Drawn by the Hulk's telltale stomping and snarling,Natasha came out into a clearing, a circle of dead ground ringed by the weird curling trees. According to local legend, the Hoia-Baciu Forest was cursed, a frequent site of paranormal phenomena. Which was about what you'd expect from home of the Dracula legends, but turned out there really were strange things at work here, thanks to the Hydra lab hidden away from the curious eyes of UFO chasers and ghost hunters, and from the spiritualists who came to channel the forest's mystical powers. Some of them actually had gained special abilities here, though less mysticism was involved than mad science. Like Hansel and Gretel, they would've been better off keeping out of the woods.
Natasha was ready to get out of here, too.
"Hey, Big Guy."
Her voice didn't carry far, the three short syllables difficult to get out when she was winded by her run. The Hulk didn't turn around, but the momentary rigidness of his broad shoulders, a twitch of his ear, told her he'd heard her despite her low volume. He ignored her-a child determined not to let the grownup put a stop to playtime. She bent to catch her breath, hands on her knees, wincing as this added weight to the right leg. It started to buckle, but she managed to stay upright, even as the forest seemed to sway around her. At her grunt, he turned his head, eyes narrowed to wary slits, watching her over his shoulder as though she were trying to trick him. Which she was.
"Sun's gettin' real low…" Even the forest clearing seemed darker than it had only a second ago. "I don't know about you, Big Guy, but…I'm a little tired."
She sank to the ground, felt the tremor of his weight as he bounded toward her. Her vision was hazy, but she blinked to clear it and saw that though his features remained set in harsh lines, he looked more afraid now than angry. She reached out to him, hand pawing the air blindly for his arm to touch him in that way that always reassured him. The tips of her fingers brushed one of his, and he flinched away from her. He held his hand in front of his face, and he squinted at it in such a Bruce-like way that she half-expected to see him reach into his lab coat pocket and take out his glasses. At the image of the Big Guy in a lab coat and glasses-Dr. Hulk-she laughed, or tried to laugh, but only got out a huff of breath that made her chest seize. As she leaned forward against the pain, she noticed red glistening on the tip of the green skin. Blood.
"Doc," she said in an exhale. "Think I…need medical attention."
His eyes flashed brown, but he roared and tried to run off again. Too late, though; the change had already begun and he crashed to the ground, hands clawing at the edge of the circle as if that would help the Hulk hang on to himself. But his hands had shrunk, the green receding from the tips of his fingers like a wave sliding away from the shore.

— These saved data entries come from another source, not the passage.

Lemma endpoint_reads env sc e :
  app_registry app = the_registry -> dispatches reads (endpoint_prog executor app recursion_limit env sc e).
Proof.
  intros Hreg.
  assert (Ha : forall q, dispatches reads (approve_call executor app env q)).
  { intros q. eapply dispatches_impl; [|apply approve_call_stops]. done. }
  destruct e; cbn [endpoint_prog]; try done; try (apply dispatches_bind'; [by apply agent_call_reads||apply Ha||apply dispatches_lift|done]).
Qed.

(** An endpoint changes the bank in no way and calls nothing but read-only tools. *)
Lemma run_endpoint_reads env sc e s :
  app_registry app = the_registry ->
  let s' := snd (run_endpoint executor app recursion_limit env sc e s) in
  sv_bank s' = sv_bank s /\
  exists cs, w_calls (sv_world s') = w_calls (sv_world s) ++ cs /\ Forall reads cs.
Proof.
  intros Hreg. unfold run_endpoint. pose proof (endpoint_reads env sc e Hreg) as Hd.
  rewrite run_bank_read_only by done. cbn. split; [done|]. by apply dispatches_run.
Qed.
End assembled.

Section stack.
Context {R : Type} `{ApprovalActorResolver R} `{WebFramework} (executor : option R) (app : Application) (recursion_limit : nat).
Notation endpoint := (run_endpoint executor app recursion_limit).

(** The stack, from the outside in. *)
Lemma stack_middlewares h :
  stack middlewares h =
  cors (rate_middleware 60 60
    (telemetry_middleware {| app_name := "fxfill-agent"; sample_rate := f_of_Z 1 |}
      (auth_middleware false (stack [] h)))).
Proof.
  unfold middlewares.
  change [?a; ?b; ?c; ?d] with (((([] ++ [a]) ++ [b]) ++ [c]) ++ [d]). by rewrite !stack_add.
Qed.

For a moment he lay in the dirt, making Natasha think of a shipwreck victim dragged in by the tide. She felt herself begin to recede from him, blackness closing in as she gasped for breath, or to say his name. The muscles flickered across his back and his arms flexed to push himself up, then his head turned to look at her over his shoulder, hair tumbling over his forehead? At once his eyes widened.
"Tasha!" He scrambled to her, barely getting to his feet before he flung himself onto the ground again. "Oh nononono-"
She followed his eyes downward to the darkening pool beneath her right leg. That was a lot of blood, she registered, before looking up again, curling her fingers around his wrist.
"Wasn't you."
The sound of ripping fabric. Through the haze she saw him tearing up the shirt she'd brought him.
You already ruined one shirt today, she wanted to joke as he gently lay her back, lifted her leg to press the makeshift bandage to the back of her knee, but she couldn't make her voice form the words. She couldn't even laugh at the thought, her attempt turning into a cough.
"Cap, I need some help out here."
"What's the problem?"
Steve's voice, close in her ear. Where was he? Oh, right, the comms.
"Natasha's down."
"Down?" Clint's voice. "How?"
"I don't know, exactly. Laceration of some sort, on the back of the knee. Might be the popliteal artery…She's losing blood fast…"
"JARVIS, send the quinjet to Dr. Banner's location. Hey, Bruce, does this mean you're the naked nurse?"
"Not the time, Tony."
Natasha grinned as her gaze trailed down from Bruce's chest. "Hey, the Broga pants work," she murmured.
And blacked out.
She came to on the quinjet, roused by a high blip….blip…blip… She was lying down, on her stomach. Not a bed in the jet. The exam table. The beep was the heart monitor.
Her eyes opened halfway and hazily on Clint, watching her from his position at her side.
"Bruce," Natasha rasped through a throat that felt like she'd swallowed broken glass.
"You hit your head out there too? It's me, Clint."
She would've made a face at him if she could, but she didn't have the energy to move her facial muscles. She managed to croak out, "Never mistook you for a genius."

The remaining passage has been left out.